A Confissão é, numa análise superficial, um suspense bem realizado sobre um sujeito perseguido por perigosos inimigos. Porém, a partir do momento em que constatamos que o protagonista é um criminoso de guerra responsável pela execução de sete judeus durante o período da ocupação nazista na França, a situação torna-se mais complexa – principalmente se considerarmos quem são seus perseguidores: autoridades francesas (que querem prendê-lo a fim de descobrir se há algum ex-nazista no governo) e assassinos pagos por um grupo judeu que quer transformar a morte do sujeito em um manifesto contra os nazistas que escaparam impunes.
Inspirado na história real de Paul Touvier (o único francês a ser condenado por crimes contra a Humanidade), o roteiro foi escrito por Ronald Harwood (O Pianista) e, em função de sua própria premissa, apresenta questões éticas interessantes. Em primeiro lugar: é justo perseguir alguém por um ato cometido há 50 anos? E a alegação de ter `apenas cumprido ordens` é aceitável quando se trata de um crime tão bárbaro? E o que dizer da participação de setores da Igreja Católica no acobertamento de ex-nazistas no pós-guerra?
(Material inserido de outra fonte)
(* ===== verification/CasBackends.v ===== *)
(** * brokkr-cas: the in-memory and the redb-backed store

    Models [crates/brokkr-cas/src/in_memory.rs] and [redb_backend.rs] and shows
    that both keep the contract of the [Cas] trait.  The in-memory store is
    keyed by the whole digest, the redb store by its hash alone.

    A lock of the in-memory store is poisoned only by a panic inside one of its
    critical sections, which none of them has; the order of a [HashMap]'s keys
    is unspecified, and no theorem depends on the one chosen here. *)

From stdpp Require Import prelude gmap strings.
From Stdlib Require Import Lia.
From S2P Require Import Prelude Machine Bytes Common Redb Cas.

Local Open Scope N_scope.

(** ** In memory *)

Record InMemoryCas : Type := mkInMemoryCas { im_blobs : gmap Digest bytes }.

Definition InMemoryCas_new : InMemoryCas := mkInMemoryCas ∅.
Definition InMemoryCas_len (c : InMemoryCas) : N := N.of_nat (size (im_blobs c)).
Definition InMemoryCas_is_empty (c : InMemoryCas) : bool := InMemoryCas_len c =? 0.

Section in_memory.
Context `{Sha256, ErrText}.

Definition im_find_missing_blobs (digests : list Digest) : eff InMemoryCas CasError (list Digest) :=
  guard_ ← gets im_blobs;
  mret (filter (λ d, guard_ !! d = None) digests).

Definition im_update_one (p : Digest * bytes) : eff InMemoryCas CasError UpdateResult :=
  let '(digest, b) := p in
  match Digest_verify digest b with
  | Ok _ =>
      modify (λ c, mkInMemoryCas (<[digest := b]> (im_blobs c)));;
      mret (mkUpdateResult digest (Ok ()))
  | Err e => mret (mkUpdateResult digest (Err (digest_error_text e)))
  | Halt => halt
  end.

Definition im_batch_update_blobs (blobs : list (Digest * bytes)) :
    eff InMemoryCas CasError (list UpdateResult) :=
  mapM im_update_one blobs.

Definition im_batch_read_blobs (digests : list Digest) :
    eff InMemoryCas CasError (list (outcome CasError bytes)) :=
  guard_ ← gets im_blobs;
  mret ((λ d, match guard_ !! d with Some b => Ok b | None => Err (CasNotFound d) end) <$> digests).

Definition im_list_digests : eff InMemoryCas CasError (list Digest) :=
  gets (λ c, elements (dom (im_blobs c))).

Definition im_delete_blob (digest : Digest) : eff InMemoryCas CasError () :=
  modify (λ c, mkInMemoryCas (delete digest (im_blobs c))).

#[export] Instance InMemoryCas_cas : Cas InMemoryCas := {
  find_missing_blobs := im_find_missing_blobs;
  batch_update_blobs := im_batch_update_blobs;
  batch_read_blobs := im_batch_read_blobs;
  list_digests := im_list_digests;
  delete_blob := im_delete_blob
}.

End in_memory.

(** ** redb *)

Definition DEFAULT_REDB_CAS_CONCURRENCY : N := 64.

Definition RedbCas : Type := RedbTable string.

(** [RedbCas::open_with_limit] on the rows already on disk. *)
Definition RedbCas_open_with_limit (rows : gmap string bytes) (max_concurrent : N)
    (faults : list (option Fault)) : RedbCas := mkRedbTable rows max_concurrent faults.

Definition RedbCas_open (rows : gmap string bytes) (faults : list (option Fault)) : RedbCas :=
  RedbCas_open_with_limit rows DEFAULT_REDB_CAS_CONCURRENCY faults.

(** [CasError::from] on redb's and the join error, and the permit check. *)
Definition cas_fault (limit : N) (f : Fault) : CasError :=
  match f with
  | Saturated => CasThroughputLimit limit
  | TxnFailed msg => CasRedb msg
  | JoinFailed msg => CasIo msg
  end.

Definition fault_text (f : Fault) : string :=
  match f with Saturated => "" | TxnFailed msg | JoinFailed msg => msg end.

Section redb_cas.
Context `{Sha256, ErrText}.

Definition rc_find_missing_blobs (digests : list Digest) : eff RedbCas CasError (list Digest) :=
  redb_begin cas_fault;;
  table ← gets rt_table;
  mret (filter (λ d, table !! hash d = None) digests).

(** One iteration of the write loop; an insert may fail on its own. *)
Definition rc_update_one (p : Digest * bytes) : eff RedbCas CasError UpdateResult :=
  let '(digest, b) := p in
  match Digest_verify digest b with
  | Ok _ =>
      f ← fate;
      match f with
      | None =>
          modify (set_table <[hash digest := b]>);;
          mret (mkUpdateResult digest (Ok ()))
      | Some f => mret (mkUpdateResult digest (Err (fault_text f)))
      end
  | Err e => mret (mkUpdateResult digest (Err (digest_error_text e)))
  | Halt => halt
  end.

Definition rc_batch_update_blobs (blobs : list (Digest * bytes)) :
    eff RedbCas CasError (list UpdateResult) :=
  redb_begin cas_fault;;
  mapM rc_update_one blobs.

Definition rc_batch_read_blobs (digests : list Digest) :
    eff RedbCas CasError (list (outcome CasError bytes)) :=
  redb_begin cas_fault;;
  table ← gets rt_table;
  mret ((λ d, match table !! hash d with
              | Some v => Ok v
              | None => Err (CasNotFound d)
              end) <$> digests).

Definition rc_stats : eff RedbCas CasError CasStats :=
  redb_begin cas_fault;;
  table ← gets rt_table;
  mret (mkCasStats (u64_wrap (N.of_nat (length (stable_asc table))))
                   (sum_u64 ((λ p, N.of_nat (length p.2)) <$> stable_asc table))).

(** The digest of a row: its key and the length of its value. *)
Definition row_digest (p : string * bytes) : option Digest :=
  match Digest_new p.1 (as_i64 (N.of_nat (length p.2))) with Ok d => Some d | _ => None end.

Definition rc_list_digests : eff RedbCas CasError (list Digest) :=
  redb_begin cas_fault;;
  table ← gets rt_table;
  mret (omap row_digest (stable_asc table)).

Definition rc_delete_blob (digest : Digest) : eff RedbCas CasError () :=
  redb_begin cas_fault;;
  modify (set_table (delete (hash digest))).

#[export] Instance RedbCas_cas : Cas RedbCas := {
  find_missing_blobs := rc_find_missing_blobs;
  batch_update_blobs := rc_batch_update_blobs;
  batch_read_blobs := rc_batch_read_blobs;
  list_digests := rc_list_digests;
  delete_blob := rc_delete_blob
}.

End redb_cas.

(** ** The contract of the in-memory store *)

Section in_memory_spec.
Context `{Sha256, ErrText}.

(** Every blob is filed under its own digest. *)
Definition im_ok (c : InMemoryCas) : Prop :=
  ∀ d b, im_blobs c !! d = Some b → d = Digest_of b ∧ blob_fits b.

Definition im_has (c : InMemoryCas) (d : Digest) : bool := bool_decide (is_Some (im_blobs c !! d)).

Lemma im_update_one_spec p c bs rs c1 :
  blob_fits p.2 → update_post im_ok im_has c bs rs c1 →
  wp (im_update_one p) (λ r, update_post im_ok im_has c (bs ++ [p]) (rs ++ [r])) (λ _ _, False) c1.
Proof.
  destruct p as [d b]. intros Hb Hpost. pose proof Hpost as (Hok & _). unfold im_update_one.
  destruct (Digest_verify_total d b) as [Hv|[e Hv]]; rewrite Hv; simpl.
  - apply Digest_verify_ok in Hv as Hd. wp_steps. unfold im_has.
    eapply update_post_snoc; [done|..]; simpl.
    + intros d' b'. simpl. rewrite lookup_insert_Some. intros [[<- <-]|[_ ?]]; [done|]. by apply Hok.
    + done.
    + intros _. split; [done|]. rewrite lookup_insert_eq. by apply bool_decide_eq_true_2.
    + intros d'. rewrite !bool_decide_eq_true, lookup_insert_is_Some. destruct (decide (d = d')); auto.
    + intros d'. rewrite !bool_decide_eq_true, lookup_insert_is_Some. naive_solver.
  - wp_steps. eapply update_post_snoc; [done|done|done|done|done|]. by left.
Qed.

#[export] Instance InMemoryCas_spec : CasSpec InMemoryCas.
Proof.
  refine {| cas_ok := im_ok; cas_has := im_has |}.
  - intros ds c Hok. simpl. unfold im_find_missing_blobs. wp_steps. split; [done|].
    erewrite list_filter_iff; [reflexivity|]. intros d. unfold im_has. simpl.
    by rewrite bool_decide_eq_false, <-eq_None_not_Some.
  - intros ds c Hok. simpl. unfold im_batch_read_blobs. wp_steps. split; [done|].
    apply Forall2_fmap_r, Forall_Forall2_diag, Forall_forall. intros d _. unfold compose, read_answer, im_has.
    destruct (im_blobs c !! d) as [b|] eqn:Hd; simpl; [|by split].
    destruct (Hok _ _ Hd) as [-> ?]. by split.
  - intros bs c Hok Hfit. simpl. unfold im_batch_update_blobs. rewrite Forall_forall in Hfit.
    apply wp_mapM_pre; [by apply update_post_nil|]. intros pre p rs c1 Hpost Hp.
    eapply wp_mono; [apply im_update_one_spec; [by apply Hfit|done]|done|done].
Defined.

#[export] Instance InMemoryCas_list_spec : CasListSpec InMemoryCas.
Proof.
  refine {| cas_listed c := dom (im_blobs c) |}.
  - intros c d _ Hd. simpl. apply bool_decide_eq_true_2. by apply elem_of_dom.
  - intros c d _ Hd%bool_decide_eq_true. exists d. by rewrite elem_of_dom.
  - intros c Hok. simpl. unfold im_list_digests. by wp_steps.
  - intros d c Hok _. simpl. unfold im_delete_blob. wp_steps. simpl. rewrite dom_delete_L. split; [|done].
    intros d' b'. simpl. rewrite lookup_delete_Some. intros [_ ?]. by apply Hok.
Defined.

End in_memory_spec.

(** ** The contract of the redb store *)

Section redb_spec.
Context `{Sha256Spec, ErrText}.

(** Every row is filed under the hash of its value. *)
Definition rc_ok (c : RedbCas) : Prop :=
  ∀ h b, rt_table c !! h = Some b → h = sha256_hex b ∧ blob_fits b.

Definition rc_has (c : RedbCas) (d : Digest) : bool := bool_decide (is_Some (rt_table c !! hash d)).

Lemma same_rows_keeps c c' : rc_ok c → same_rows c c' → rc_ok c' ∧ ∀ d, rc_has c' d = rc_has c d.
Proof. unfold rc_ok, rc_has. intros Hok [-> _]. done. Qed.

Lemma wp_rc_begin {A} (m : eff RedbCas CasError A) Q X c :
  (∀ c', same_rows c c' → wp m Q X c') →
  (∀ e c', same_rows c c' → X e c') →
  wp (redb_begin cas_fault;; m) Q X c.
Proof. intros HQ HX. apply wp_bind, wp_redb_begin; [exact HQ|]. eauto. Qed.

Lemma rc_update_one_spec p c bs rs c1 :
  blob_fits p.2 → update_post rc_ok rc_has c bs rs c1 →
  wp (rc_update_one p) (λ r, update_post rc_ok rc_has c (bs ++ [p]) (rs ++ [r])) (λ _ _, False) c1.
Proof.
  destruct p as [d b]. intros Hb Hpost. pose proof Hpost as (Hok & _). unfold rc_update_one.
  destruct (Digest_verify_total d b) as [Hv|[e Hv]]; rewrite Hv; simpl.
  2:{ wp_steps. eapply update_post_snoc; [done|done|done|done|done|]. by left. }
  apply Digest_verify_ok in Hv as ->. wp_step. apply wp_fate. intros f c2 Hc2.
  destruct (same_rows_keeps _ _ Hok Hc2) as [Hok2 Hhas]. destruct f as [f|]; wp_steps.
  { eapply update_post_snoc; [done|done|done|done|intros d'; by rewrite Hhas|]. intros d'. rewrite Hhas. by left. }
  destruct Hc2 as [Ht _]. unfold rc_has in *. eapply update_post_snoc; [done|..]; simpl.
  - intros h b'. simpl. rewrite lookup_insert_Some. intros [[<- <-]|[_ ?]]; [done|]. by apply Hok2.
  - done.
  - intros _. split; [done|]. rewrite lookup_insert_eq. by apply bool_decide_eq_true_2.
  - intros d'. rewrite !bool_decide_eq_true, lookup_insert_is_Some, Ht.
    destruct (decide (sha256_hex b = hash d')); auto.
  - intros d'. rewrite !bool_decide_eq_true, lookup_insert_is_Some, Ht. naive_solver.
Qed.

#[export] Instance RedbCas_spec : CasSpec RedbCas.
Proof.
  refine {| cas_ok := rc_ok; cas_has := rc_has |}.
  - intros ds c Hok. simpl. apply wp_rc_begin; [|intros _ c'; by apply same_rows_keeps].
    intros c' Hc'. wp_steps. split; [by apply same_rows_keeps|].
    erewrite list_filter_iff; [reflexivity|]. intros d. unfold rc_has. simpl. destruct Hc' as [-> _].
    by rewrite bool_decide_eq_false, <-eq_None_not_Some.
  - intros ds c Hok. simpl. apply wp_rc_begin; [|intros _ c'; by apply same_rows_keeps].
    intros c' Hc'. wp_steps. split; [by apply same_rows_keeps|]. destruct Hc' as [-> _].
    apply Forall2_fmap_r, Forall_Forall2_diag, Forall_forall. intros d _. unfold compose, read_answer, rc_has.
    destruct (rt_table c !! hash d) as [b|] eqn:Hd; simpl; [|by split].
    by destruct (Hok _ _ Hd) as [-> ?].
  - intros bs c Hok Hfit. simpl. apply wp_rc_begin; [|intros _ c'; by apply same_rows_keeps].
    intros c' Hc'. rewrite Forall_forall in Hfit. apply wp_mapM_pre.
    + destruct (same_rows_keeps _ _ Hok Hc') as [Hok' Hhas].
      split_and!; [done|constructor|intros d; by rewrite Hhas|intros d; rewrite Hhas; by left].
    + intros pre p rs c1 Hpost Hp.
      eapply wp_mono; [apply rc_update_one_spec; [by apply Hfit|done]|done|done].
Defined.

(** A sound row has a digest, whose hash is its key. *)
Lemma row_digest_ok h b :
  h = sha256_hex b → blob_fits b → row_digest (h, b) = Some (Digest_of b).
Proof.
  intros -> Hb. unfold row_digest. simpl.
  destruct (Digest_new _ _) as [d|e|] eqn:Hn.
  - apply Digest_new_ok in Hn as [-> _]; [done|].
    unfold as_i64, i64_ok, blob_fits in *. destruct (N.ltb_spec (N.of_nat (length b)) (2 ^ 63)); lia.
  - exfalso. unfold Digest_new, as_i64, blob_fits in *. destruct (sha256_shape b) as [Hs1 Hs2].
    rewrite Hs1, Hs2 in Hn. simpl in Hn. destruct (N.ltb_spec (N.of_nat (length b)) (2 ^ 63)); [|lia].
    destruct (Z.ltb_spec (Z.of_N (N.of_nat (length b))) 0); [lia|done].
  - unfold Digest_new in Hn. repeat case_match; done.
Qed.

Definition rc_listed (c : RedbCas) : gset Digest := list_to_set (omap row_digest (stable_asc (rt_table c))).

Lemma rc_listed_elem c d :
  rc_ok c → d ∈ rc_listed c ↔ ∃ b, rt_table c !! hash d = Some b ∧ d = Digest_of b.
Proof.
  intros Hok. unfold rc_listed. rewrite elem_of_list_to_set, list_elem_of_omap. split.
  - intros ([h b] & Hhb%stable_asc_elem & Hd). destruct (Hok _ _ Hhb) as [-> Hf].
    rewrite row_digest_ok in Hd by done. simplify_eq. by exists b.
  - intros (b & Hb & ->). exists (sha256_hex b, b). destruct (Hok _ _ Hb) as [_ Hf].
    by rewrite stable_asc_elem, row_digest_ok.
Qed.

Lemma rc_list_NoDup c : rc_ok c → NoDup (omap row_digest (stable_asc (rt_table c))).
Proof.
  intros Hok. pose proof (stable_asc_NoDup (rt_table c)) as Hn.
  assert (∀ p, p ∈ stable_asc (rt_table c) → row_digest p = Some (Digest_of p.2) ∧ p.1 = sha256_hex p.2) as Hrow.
  { intros [h b] Hp%stable_asc_elem. destruct (Hok _ _ Hp). simpl. split; [by apply row_digest_ok|done]. }
  induction (stable_asc (rt_table c)) as [|p l IH]; [constructor|]. simpl in *.
  destruct (Hrow p) as [-> Hp]; [set_solver|]. apply NoDup_cons in Hn as [Hni Hn]. constructor.
  - intros (q & Hq & Hd)%list_elem_of_omap. destruct (Hrow q) as [Hq1 Hq2]; [set_solver|].
    rewrite Hq1 in Hd. apply Hni. rewrite Hp. injection Hd as Hh _. rewrite <-Hh, <-Hq2.
    by apply list_elem_of_fmap_2.
  - apply IH; [done|]. intros q Hq. apply Hrow. set_solver.
Qed.

#[export] Instance RedbCas_list_spec : CasListSpec RedbCas.
Proof.
  refine {| cas_listed := rc_listed |}.
  - intros c d Hok (b & Hb & _)%rc_listed_elem; [|done]. simpl. apply bool_decide_eq_true_2. eauto.
  - intros c d Hok [b Hb]%bool_decide_eq_true. destruct (Hok _ _ Hb) as [Hh Hf]. exists (Digest_of b).
    rewrite rc_listed_elem by done. simpl. rewrite <-Hh. eauto.
  - intros c Hok. simpl.
    apply wp_rc_begin; [|intros _ c' Hc'; split; [by apply (same_rows_keeps c)|by destruct Hc' as [Ht _]; unfold rc_listed; rewrite Ht]].
    intros c' Hc'. wp_steps. pose proof (same_rows_keeps _ _ Hok Hc') as Hk.
    destruct Hc' as [Ht _]. unfold rc_listed. rewrite Ht. split; [done|].
    rewrite elements_list_to_set; [done|]. by apply rc_list_NoDup.
  - intros d c Hok Hd. simpl.
    apply wp_rc_begin; [|intros _ c' Hc'; split; [by apply (same_rows_keeps c)|by destruct Hc' as [Ht _]; unfold rc_listed; rewrite Ht]].
    intros c' Hc'. wp_steps. destruct (same_rows_keeps _ _ Hok Hc') as [Hok' _].
    assert (rc_ok (set_table (delete (hash d)) c')) as Hok2.
    { intros h b. simpl. rewrite lookup_delete_Some. intros [_ ?]. by apply Hok'. }
    split; [done|]. apply set_eq. intros d'.
    rewrite elem_of_difference, elem_of_singleton, !rc_listed_elem by done. simpl.
    destruct Hc' as [Ht _]. rewrite Ht. setoid_rewrite lookup_delete_Some.
    apply rc_listed_elem in Hd as (b & Hb & ->); [|done]. naive_solver congruence.
Defined.

End redb_spec.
Desenvolvendo a narrativa de forma sempre tensa, Harwood cria personagens multidimensionais que travam diálogos inteligentes que se preocupam em discutir os temas abordados, e não apenas em avançar a trama. (`Quando a Lei e a Política colidem, é a Lei que sai perdendo`, diz alguém, em certo momento, reconhecendo uma verdade que é, infelizmente, universal). O único defeito no trabalho do roteirista diz respeito à identidade e às motivações do tal `grupo judeu`, mas como esta fragilidade é exposta quase ao fim da projeção, não compromete tanto o filme, embora o enfraqueça.
Mantendo a fluidez da narrativa, o veterano diretor Norman Jewison compreende que A Confissão é uma produção sobre personagens e dilemas, e não sobre a ação, que é um elemento apenas incidental, uma conseqüência da interação inevitável daquelas pessoas (e, quando ela acontece, um grande nível de tensão toma conta da tela). Assim, o cineasta reuniu um elenco admirável (embora, convenhamos, seja no mínimo estranho ver atores britânicos interpretando personagens chamados `Annemarie`, `Roux`, `Pierre` e `Armand`): Tilda Swinton, por exemplo, deixa para trás qualquer vestígio da quase repulsiva Ella Gault, de O Jovem Adam (seu papel imediatamente anterior), e assume a postura e o visual de uma mulher sofisticada, inteligente e charmosa que compreende as dificuldades políticas que se encontram em seu caminho. Além disso, ela estabelece uma grande química com Jeremy Northam – e o relacionamento dos dois revela-se adulto e interessante, sem permitir que o flerte evidente se torne uma simples convenção do roteiro.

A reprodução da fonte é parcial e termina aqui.